This video explains how consumers weigh the pros and cons of competing options within a product category in order to choose a winner.
- How many products did you decide to buy within the past day or two. In each case, essentially you were solving a problem. That's because every consumer decision we make is a response to a problem. Of course the type and scope of these problems varies enormously. Your needs range from simple physiological priorities such as quenching your thirst, to whether you'll spend your hard earned money on a television to abstract intellectual or aesthetic quandary such as choosing a college major.
Or perhaps what to wear to that Beyonce concert on Saturday night. Because some purchase decisions are more important than others, the amount of effort we put into each differs. Sometimes the decision making process is almost automatic. We seem to make snap judgements based on very little information. At other times, it resembles a full time job. A person may literally spend days or weeks agonizing over an important purchase such as a new home, a car or even an iPhone versus a Samsung Galaxy.
Given the range of problems we all confront in our lives, clearly, it's difficult to apply a one size fits all explanation to the complexities of consumer behavior. Traditionally, consumer researchers approach decision making from a rational perspective.
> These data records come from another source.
(** The request carries a token that verifies under the configured secret. *)
Definition authenticated (env : mw_env) (cfg : auth_mw_cfg) (req : miku_http_request M) : Prop :=
  exists t uid, header_token req = Some t /\ t <> "" /\
    miku_token_verify (me_revokes env) (Some (strip_bearer t)) (Some (mw_secret env cfg)) 128 (me_now env) = Some uid.

Lemma open_path_spec req :
  is_public_auth_path req || path_equals req "/admin/health" || path_equals req "/version" = bool_decide (open_path req).
Proof.
  destruct (decide (open_path req)) as [Hd|Hd]; [rewrite (bool_decide_eq_true_2 _ Hd)|rewrite (bool_decide_eq_false_2 _ Hd)];
    unfold open_path in Hd; unfold is_public_auth_path, path_equals; cbn [fmap list_fmap] in Hd; rewrite !elem_of_cons, elem_of_nil in Hd.
  - rewrite !orb_true_iff, !bool_decide_eq_true. tauto.
  - rewrite !orb_false_iff, !bool_decide_eq_false. tauto.
Qed.

Lemma error_body_plain : str (cstr (error_body 401 "token is missing or invalid")) = error_body 401 "token is missing or invalid".
Proof. vm_compute. reflexivity. Qed.

Lemma auth_reject_ok resp :
  let reject := auth_reject resp "token is missing or invalid" in
  hs_status reject = 401 /\ hs_body reject = error_body 401 "token is missing or invalid" /\
  sm_get (hs_headers reject) "Content-Type" = Some "application/json".
Proof.
  split; [reflexivity|]. split; [exact error_body_plain|]. unfold auth_reject, miku_http_response_set_json, put_header. cbn [hs_headers].
  rewrite sm_get_put. by rewrite decide_True.
Qed.
(* ===== verification/HttpConns.v ===== *)
(** * HTTP server: connection table (protocol/miku_http_server.c)

    The open connections with the time of their last activity, an array kept
    dense by moving its last element, and an index from descriptors to
    positions.  The arrays grow as needed.  [conn_table_refines] relates the
    table to a map from descriptors to times. *)
From S2P Require Import Prelude Hash.
#[local] Open Scope list_scope.
#[local] Open Scope Z_scope.

Definition MIKU_HTTP_FD_MAP : Z := 65536.

(** [conn_fds] and [conn_last_active] up to [conn_count], and [conn_fd_map]. *)
Record conn_table := ConnTable { ct_conns : list (Z * Z); ct_map : gmap Z Z }.

Definition empty_conns : conn_table := ConnTable [] ∅.

Definition conn_count (t : conn_table) : Z := Z.of_nat (length (ct_conns t)).

Definition in_map (fd : Z) : bool := (0 <=? fd) && (fd <? MIKU_HTTP_FD_MAP).

Definition conn_fd_map_set (m : gmap Z Z) (fd idx : Z) : gmap Z Z := if in_map fd then <[fd := i16 idx]> m else m.
Definition conn_fd_map_clear (m : gmap Z Z) (fd : Z) : gmap Z Z := if in_map fd then <[fd := -1]> m else m.

Definition conn_fd_map_get (t : conn_table) (fd : Z) : Z :=
  if negb (in_map fd) then -1
  else
    let idx := (ct_map t).[fd] in
    if (idx <? 0) || (conn_count t <=? idx) || negb (bool_decide (fst <$> at_ (ct_conns t) idx = Some fd)) then -1 else idx.

Definition set_active (now : Z) (c : Z * Z) : Z * Z := (c.1, now).

Definition conn_track_add (now : Z) (t : conn_table) (fd : Z) : conn_table :=
  let existing := conn_fd_map_get t fd in
  if 0 <=? existing then ConnTable (upd_at (set_active now) existing (ct_conns t)) (ct_map t)
  else ConnTable (ct_conns t ++ [(fd, now)]) (conn_fd_map_set (ct_map t) fd (conn_count t)).

(** [for (i = 0; i < conn_count; i++) if (conn_fds[i] == fd) break]. *)
Fixpoint scan_conns (l : list (Z * Z)) (i fd : Z) : Z :=
  match l with
  | [] => i
  | c :: l => if c.1 =? fd then i else scan_conns l (i + 1) fd
  end.

Definition remove_at (t : conn_table) (fd i : Z) : conn_table :=
  let m := conn_fd_map_clear (ct_map t) fd in
  let last := conn_count t - 1 in
  match at_ (ct_conns t) last with
  | Some moved =>
      if i =? last then ConnTable (take (Z.to_nat last) (ct_conns t)) m
      else ConnTable (take (Z.to_nat last) (upd_at (fun _ => moved) i (ct_conns t))) (conn_fd_map_set m moved.1 i)
  | None => t
  end.

Definition conn_track_remove (t : conn_table) (fd : Z) : conn_table :=
  let i := conn_fd_map_get t fd in
  if i <? 0 then
    let i := scan_conns (ct_conns t) 0 fd in
    if conn_count t <=? i then t else remove_at t fd i
  else remove_at t fd i.

Definition conn_track_touch (now : Z) (t : conn_table) (fd : Z) : conn_table :=
  let i := conn_fd_map_get t fd in
  if 0 <=? i then ConnTable (upd_at (set_active now) i (ct_conns t)) (ct_map t)
  else conn_track_add now t fd.

(** The sweep from index [k - 1] down to 0: the table after it and the
    descriptors closed, in order. *)
Fixpoint sweep_from (now timeout_ms : Z) (k : nat) (t : conn_table) : conn_table * list Z :=
  match k with
  | O => (t, [])
  | S i =>
      match ct_conns t !! i with
      | Some (fd, last_active) =>
          if timeout_ms <? now - last_active then
            let '(t, fds) := sweep_from now timeout_ms i (conn_track_remove t fd) in (t, fd :: fds)
          else sweep_from now timeout_ms i t
      | None => sweep_from now timeout_ms i t
      end
  end.
Definition clamp_body (req : miku_http_request M) : miku_http_request M :=
  let cl := http_content_length req in
  if (0 <? cl) && (cl <? Z.of_nat (length (hq_body req))) then with_body req (take (Z.to_nat cl) (hq_body req)) else req.

(** The middleware, the route and the response. *)
Definition answer (env : mw_env) (fd : Z) (srv : miku_http_server) (st : shared) (req : miku_http_request M) : step_result :=
  let close := wants_close req in
  let '(go, resp, st) := run_middleware env (sv_middleware srv) st req miku_http_response_create in
  let '(resp, st, ran) := if go : bool then dispatch env srv st req resp else (resp, st, []) in
  let resp := put_header resp "Connection" (if close then "close" else "keep-alive") in
  let out := miku_http_response_serialize resp in
  let st := on_stats (fun s => miku_stats_bytes_sent s (Z.of_nat (length out))) st in
  if close then drop_client true srv st fd (ran ++ [HvWrite fd out])
  else (srv, st, ran ++ [HvWrite fd out]).

Definition serve (env : mw_env) (fd : Z) (srv : miku_http_server) (st : shared) (buf : text) (need_total : Z) : step_result :=
  let '(parsed, req) := miku_http_request_parse miku_http_request_create
                          (if 0 <? need_total then take (Z.to_nat need_total) buf else buf) in
  if parsed <=? 0 then bad_request srv st fd else answer env fd srv st (clamp_body req).

Definition handle_client (env : mw_env) (fd : Z) (srv : miku_http_server) (st : shared) (reads : list read_result) : step_result :=
  match read_loop (me_now env) fd srv st READ_INIT [] None reads with
  | inl r => r
  | inr (srv, st, buf, need_total) => serve env fd srv st buf need_total
  end.

(** ** The event loop *)

(** The descriptors that [accept] returns before it would block. *)
Definition accept_conn (now : Z) (srv : miku_http_server) (st : shared) (fds : list Z) : step_result :=
  foldl (fun '(srv, st, out) fd =>
           (set_conns srv (conn_track_add now (sv_conns srv) fd), on_stats miku_stats_conn_open st, out ++ [HvIoAdd fd]))
        (srv, st, []) fds.

(** [close; miku_io_del; stats_conn_close; conn_track_remove] for each. *)
Definition sweep_idle (now : Z) (srv : miku_http_server) (st : shared) : step_result :=
  let '(t, fds) := conn_sweep_idle now (sv_idle_timeout_sec srv) (sv_conns srv) in
  (set_conns srv t, foldl (fun st _ => on_stats miku_stats_conn_close st) st fds, fds ≫= (fun fd => [HvClose fd; HvIoDel fd])).

(** ** Reading a request *)

(** What one read changes. *)
Definition receive (now fd : Z) (x : miku_http_server * shared) (data : text) : miku_http_server * shared :=
  (set_conns x.1 (conn_track_touch now (sv_conns x.1) fd),
   on_stats (fun s => miku_stats_bytes_recv s (Z.of_nat (length data))) x.2).

Lemma receive_config now fd x data : sv_max_body (receive now fd x data).1 = sv_max_body x.1.
Proof. done. Qed.

(** The buffer may grow to hold [n] characters.  This is sufficient, not
    necessary: the buffer doubles, so that the limit of the server lies between
    this bound and twice as much. *)
Definition room (srv : miku_http_server) (n : Z) : Prop :=
  n <= 8192 \/ sv_max_body srv = 0 \/ (2 * n + 8192 <= sv_max_body srv /\ sv_max_body srv < 2 ^ 63).

Lemma grow_room srv cap n total : room srv total -> 0 <= n < total -> 16384 <= cap ->
  exists cap', grow_buffer srv cap n = Some cap' /\ 16384 <= cap'.
Proof.
  intros Hr Hn Hc. unfold grow_buffer, READ_CHUNK. destruct (Z.ltb_spec cap (n + 8192 + 1)); [|by exists cap].
  cbv zeta. set (ncap := if cap * 2 <? n + 8192 + 1 then n + 8192 + 1 else cap * 2).
  assert (16384 <= ncap <= 2 * (n + 8192)) as Hcap by (unfold ncap; destruct (Z.ltb_spec (cap * 2) (n + 8192 + 1)); lia).
  destruct Hr as [Hr|[Hr|[Hr Hr2]]]; [lia|rewrite Hr; eexists; split; [reflexivity|lia]|].
  rewrite uwrap_small by lia. destruct (Z.ltb_spec (sv_max_body srv + 8192) ncap); [lia|]. rewrite andb_false_r.
  eexists; split; [reflexivity|lia].
Qed.

Lemma memmem_starts t : starts_with crlf2 t = true <-> exists u, t = crlf2 ++ u.
Proof.
  unfold starts_with. rewrite bool_decide_eq_true. split.
  - intros E. exists (drop 4 t). rewrite <- E at 1. symmetry. apply take_drop.
  - intros [u ->]. reflexivity.
Qed.

(** The first blank line of a text is that of its prefixes that contain it. *)
Lemma memmem_prefix h : forall a b, memmem crlf2 (a ++ b) = Some h ->
  memmem crlf2 a = (if (h + 4 <=? length a)%nat then Some h else None).
Proof.
  induction h as [|h IH]; intros a b E.
  - assert (starts_with crlf2 (a ++ b) = true) as Hs.
    { destruct (a ++ b) as [|c t] eqn:Eab; [done|]. cbn [memmem] in E. destruct (starts_with crlf2 (c :: t)); [done|]. by destruct (memmem crlf2 t). }
    apply memmem_starts in Hs as [u Hu]. destruct (Nat.leb_spec (0 + 4) (length a)) as [Hl|Hl].
    + do 4 (destruct a as [|? a]; [cbn in Hl; lia|]). cbn in Hu. injection Hu as -> -> -> -> _. reflexivity.
    + do 4 (destruct a as [|? a]; [cbn in Hu; simplify_eq; reflexivity|]). cbn in Hl; lia.
  - destruct a as [|c a]; [done|]. cbn [app memmem] in E |- *. destruct (starts_with crlf2 (c :: a ++ b)) eqn:Es; [done|].
    destruct (starts_with crlf2 (c :: a)) eqn:Es'.
    { exfalso. apply memmem_starts in Es' as [u Hu]. rewrite app_comm_cons, Hu, <- app_assoc in Es. rewrite (proj2 (memmem_starts _)) in Es by eauto. done. }
    destruct (memmem crlf2 (a ++ b)) as [h'|] eqn:E'; [|done]. injection E as E. subst h'. rewrite (IH _ _ E').
    cbn [length]. destruct (Nat.leb_spec (h + 4) (length a)), (Nat.leb_spec (Datatypes.S h + 4) (Datatypes.S (length a))); first [done|lia].
Qed.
According to this view, people calmly and carefully integrate as much information as possible with what they already know about a product.
Painstakingly weigh the pluses and minuses of each alternative and arrive at a satisfactory decision. When we make rational decisions, we follow a sequence of steps that we describe as problem recognition, information search, evaluation of alternatives, product choice and post purchase evaluation.
Each step represents challenges but also opportunities for marketers. For example, today a huge amount of information search that is step number two, takes place online. So strategies like search engine optimization are crucial to be sure your brand stays in the running. These decision making steps are well and good but common sense tells us, we don't undergo this elaborate sequence every time we buy something.
If we did, we'd spend all day making these decisions. Instead, we often use short cuts to get on with our lives. Social scientists are learning more everyday about how very subtle ques in the environment influence these kinds of decisions. A study of the influence of company logos found that when respondents were exposed to a brief flash of either an Apple or an IBM logo on a screen, their behavior changed even though they weren't even aware they had seen the logo.
Creativity, non-conformity and innovation are traits many consumers associate with the Apple brand. Where as they link tradition, intelligence and responsibility with IBM. Sure enough, those who saw the Apple logo subsequently provided more creative and innovative responses on a task than those who saw the IBM logo. Non of the respondents were aware of the logo's influence on their behaviors.
It's crucial to understand what decisions processes your customers use. If you sell products or services that require a lot of thought, be sure to track how your buyers make their way through the decision making sequence. But, if your products are things people buy habitually, focus more on the subtle ques in the buying situation to steer them your way.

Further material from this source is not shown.